DAAAAAAAMMMMMMMNNNN!!!!!!!!! Steve, you are quite the BOTL. A very generous bomb and gesture on your part! I know Donovan will definitely appreciate (and then smoke) all of those cigars you sent him! Donovan, you've been an awesome addition to puff and deserve it brother!


----------



## donovanrichardson (Nov 10, 2010)

Batista30 said:


> DAAAAAAAMMMMMMMNNNN!!!!!!!!! Steve, you are quite the BOTL. A very generous bomb and gesture on your part! I know Donovan will definitely appreciate (and then smoke) all of those cigars you sent him! Donovan, you've been an awesome addition to puff and deserve it brother!


You are too kind Veeral, you really are! I certainly appreciate but a bomb of this magnitude is just mind blowing, it seriously humbles me so much. It's going to make my couple of bombs going out this week to be pretty lame haha.


----------



## TXsmoker (Sep 6, 2010)

Thats one heck of a bomb there. Very nice.


----------



## Josh Lucky 13 (Dec 23, 2010)

Ummmm Wow about all I can come up with ......wow!!!!!


----------



## Josh Lucky 13 (Dec 23, 2010)

donovanrichardson said:


> You are too kind Veeral, you really are! I certainly appreciate but a bomb of this magnitude is just mind blowing, it seriously humbles me so much. It's going to make my couple of bombs going out this week to be pretty lame haha.

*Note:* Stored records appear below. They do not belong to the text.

Lemma in_keys_entries_from (hdr : list cell) (name : string) :
  forall i,
    In name (map fst (entries_from mapping i hdr)) <->
    exists j s, nth_error hdr j = Some (CStr s) /\ canonical mapping s = name.
Proof.
  induction hdr as [|c hdr IH]; intros i; simpl.
  - split; [intros [] | intros (j & s & H & _); destruct j; discriminate].
  - assert (Hskip :
      (exists j s, nth_error hdr j = Some (CStr s) /\ canonical mapping s = name)
      -> exists j s, nth_error (c :: hdr) j = Some (CStr s)
                     /\ canonical mapping s = name).
    { intros (j & s & H1 & H2). exists (S j), s. auto. }
    destruct c as [|s0|z|f|t]; simpl;
      try (rewrite IH; split; [exact Hskip|];
           intros (j & s & H1 & H2); destruct j as [|j];
           [discriminate | exists j, s; auto]).
    rewrite IH. split.
    + intros [H|H]; [exists 0, s0; auto | auto].
    + intros (j & s & H1 & H2). destruct j as [|j]; simpl in H1.
      * injection H1 as ->. now left.
      * right. exists j, s. auto.
Qed.

(** The last entry for a name is the one of the last column that resolves
    to it. *)
Lemma last_entry (hdr : list cell) (name : string) (i : nat) :
  dict_get name (rev (entries mapping hdr)) = Some i <->
  (exists s, nth_error hdr i = Some (CStr s) /\ canonical mapping s = name)
  /\ (forall j s', i < j -> nth_error hdr j = Some (CStr s') ->
                   canonical mapping s' <> name).
Proof.
  unfold entries. induction hdr as [|c hdr IH] using rev_ind.
  - simpl. split; [discriminate|].
    intros [(s & H & _) _]. destruct i; discriminate.
  - rewrite entries_from_app, rev_app_distr. simpl.
    assert (Hlast : nth_error (hdr ++ [c]) (List.length hdr) = Some c).
    { rewrite nth_error_app2 by lia. now rewrite Nat.sub_diag. }
    assert (Hbeyond : forall j, List.length hdr < j ->
                                nth_error (hdr ++ [c]) j = None).
    { intros j Hj. apply nth_error_None. rewrite length_app. simpl. lia. }
    assert (Hin : forall j, j < List.length hdr ->
                            nth_error (hdr ++ [c]) j = nth_error hdr j).
    { intros j Hj. now apply nth_error_app1. }
    assert (Hold :
      (exists s, nth_error hdr i = Some (CStr s) /\ canonical mapping s = name)
      /\ (forall j s', i < j -> nth_error hdr j = Some (CStr s') ->
                       canonical mapping s' <> name)
      <->
      i < List.length hdr /\
      (exists s, nth_error (hdr ++ [c]) i = Some (CStr s)
                 /\ canonical mapping s = name)
      /\ (forall j s', i < j -> j < List.length hdr ->
                       nth_error (hdr ++ [c]) j = Some (CStr s') ->
                       canonical mapping s' <> name)).
    { split.
      - intros [(s & H1 & H2) H3].
        assert (Hi : i < List.length hdr).
        { apply nth_error_Some. congruence. }
        split; [exact Hi|]. split.
        + exists s. rewrite Hin by exact Hi. auto.
        + intros j s' Hij Hj Hn. rewrite Hin in Hn by exact Hj. eauto.
      - intros (Hi & (s & H1 & H2) & H3).
        rewrite Hin in H1 by exact Hi. split; [eauto|].
        intros j s' Hij Hn.
        assert (Hj : j < List.length hdr).
        { apply nth_error_Some. congruence. }
        apply (H3 j s' Hij Hj). now rewrite Hin. }
    assert (Hcases : forall j, j < List.length hdr \/ j = List.length hdr
                               \/ List.length hdr < j) by (intros; lia).
    destruct c as [|s0|z|f|t]; simpl;
      try (rewrite IH, Hold; split;
           [ intros (Hi & Hex & Hno); split; [exact Hex|];
             intros j s' Hij Hn;
             destruct (Hcases j) as [Hj|[->|Hj]];
             [ eauto | congruence | rewrite Hbeyond in Hn by exact Hj; discriminate ]
           | intros [(s & H1 & H2) Hno];
             destruct (Hcases i) as [Hi|[->|Hi]];
             [ split; [exact Hi|]; split; [eauto|];
               intros j s' Hij _ Hn; eauto
             | congruence
             | rewrite Hbeyond in H1 by exact Hi; discriminate ] ]).
    destruct (String.eqb_spec name (canonical mapping s0)) as [->|Hne].
    + split.
      * intros [= <-]. split; [eauto|].
        intros j s' Hj Hn. rewrite Hbeyond in Hn by exact Hj. discriminate.
      * intros [(s & H1 & H2) Hno].
        destruct (Hcases i) as [Hi|[->|Hi]].
        -- exfalso. apply (Hno (List.length hdr) s0 Hi Hlast). reflexivity.
        -- reflexivity.
        -- rewrite Hbeyond in H1 by exact Hi. discriminate.
    + rewrite IH, Hold. split.
      * intros (Hi & Hex & Hno). split; [exact Hex|].
        intros j s' Hij Hn.
        destruct (Hcases j) as [Hj|[->|Hj]].
        -- eauto.
        -- rewrite Hlast in Hn. injection Hn as <-. congruence.
        -- rewrite Hbeyond in Hn by exact Hj. discriminate.
      * intros [(s & H1 & H2) Hno].
        destruct (Hcases i) as [Hi|[->|Hi]].
        -- split; [exact Hi|]. split; [eauto|].
           intros j s' Hij _ Hn. eauto.
        -- rewrite Hlast in H1. injection H1 as <-. congruence.
        -- rewrite Hbeyond in H1 by exact Hi. discriminate.
Qed.

End ResolverFacts.

Lemma entries_length (mapping : dict string) (hdr : list cell) :
  Forall text_or_null hdr ->
  forall i, List.length (entries_from mapping i hdr) = count_notna hdr.
Proof.
  unfold count_notna.
  induction 1 as [|c hdr Hc _ IH]; intros i; simpl; [reflexivity|].
  destruct Hc as [->|[s ->]]; simpl; rewrite IH; reflexivity.
Qed.

Lemma resolve_spec (mapping : dict string) (hdr : list cell) :
  Forall text_or_null hdr ->
  exists m, resolve mapping hdr = Ok m /\ column_map_of mapping hdr m.
Proof.
  intros Hhdr. exists (set_all (entries mapping hdr) []). split.
  - unfold resolve, enumerate, entries. now apply resolve_loop_ok.
  - unfold column_map_of. split; [|split; [|split]].
    + apply NoDup_keys_set_all. constructor.
    + intros name. rewrite keys_set_all. unfold entries.
      rewrite in_keys_entries_from. simpl. intuition.
    + intros name i. unfold resolves_last. rewrite <- last_entry.
      rewrite dict_get_set_all. simpl.
      destruct (dict_get name (rev (entries mapping hdr))); intuition congruence.
    + intros H. rewrite (set_all_fresh (entries mapping hdr) []) by exact H.
      split; [reflexivity | now apply entries_length].
Qed.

Dont feel bad Donovan I got some small firecrackers I was planning to send ....now they are like are more like


----------



## donovanrichardson (Nov 10, 2010)

Hahaha Josh they will be great I am sure! It means a lot just to receive a package from a fellow Puff member! I need to slowly begin the payback to them!


----------



## Poneill272 (Oct 29, 2010)

Congrats Donovan!!! Excellent bomb!!!!


----------



## Mr.Friday (Nov 2, 2010)

I caught wind of it when it was being sent. Zeb is one cool cat. He hooked me up too. That was very generous of him. Zeb is the man!


----------



## Firedawg (Nov 8, 2010)

WOW!!! this site completely blows me away almost everyday with the things people do here for each other. I have never seen this kind of generosity anywhere. From giving to the troops to befriending newbies and so much more. I bet you did a jig when you opened that box! I would have.


----------



## 68 Lotus (Jan 13, 2011)

Pretty Incredible for sure! :jaw: :nod:


----------



## donovanrichardson (Nov 10, 2010)

I still can't hardly believe it even this morning! It's crazy!!!!!!
:woohoo: :woohoo:

Thank you again Steve and thank you all for the compliments and kind words!


----------



## Zeb Zoober (Oct 31, 2009)

Enjoy Brother.

I have watched you over the last few months, your input here on Puff, and you kind words to all the BOTLs here. You fully deserved it. Plus, I was in college once and fully understand the budget constraints the college students are under and sometimes the simple pleasures in life are limited while keeping up with classes. Hopefully when you get a break between college work, you will be able to relax a bit more now.

Steve


----------



## titlowda (Jan 23, 2011)

Absolutely amazing.


----------



## donovanrichardson (Nov 10, 2010)

Zeb Zoober said:


> Enjoy Brother.
> 
> I have watched you over the last few months, your input here on Puff, and you kind words to all the BOTLs here. You fully deserved it. Plus, I was in college once and fully understand the budget constraints the college students are under and sometimes the simple pleasures in life are limited while keeping up with classes. Hopefully when you get a break between college work, you will be able to relax a bit more now.
> 
> Steve


Thank you Steve, I really appreciate it my man and you are just too kind! It's so awesome to have such a beautiful piece! It will house only my BEST smokes haha! All of the cigars and everything you sent are incredible, I think tomorrow I will certainly be lighting one up!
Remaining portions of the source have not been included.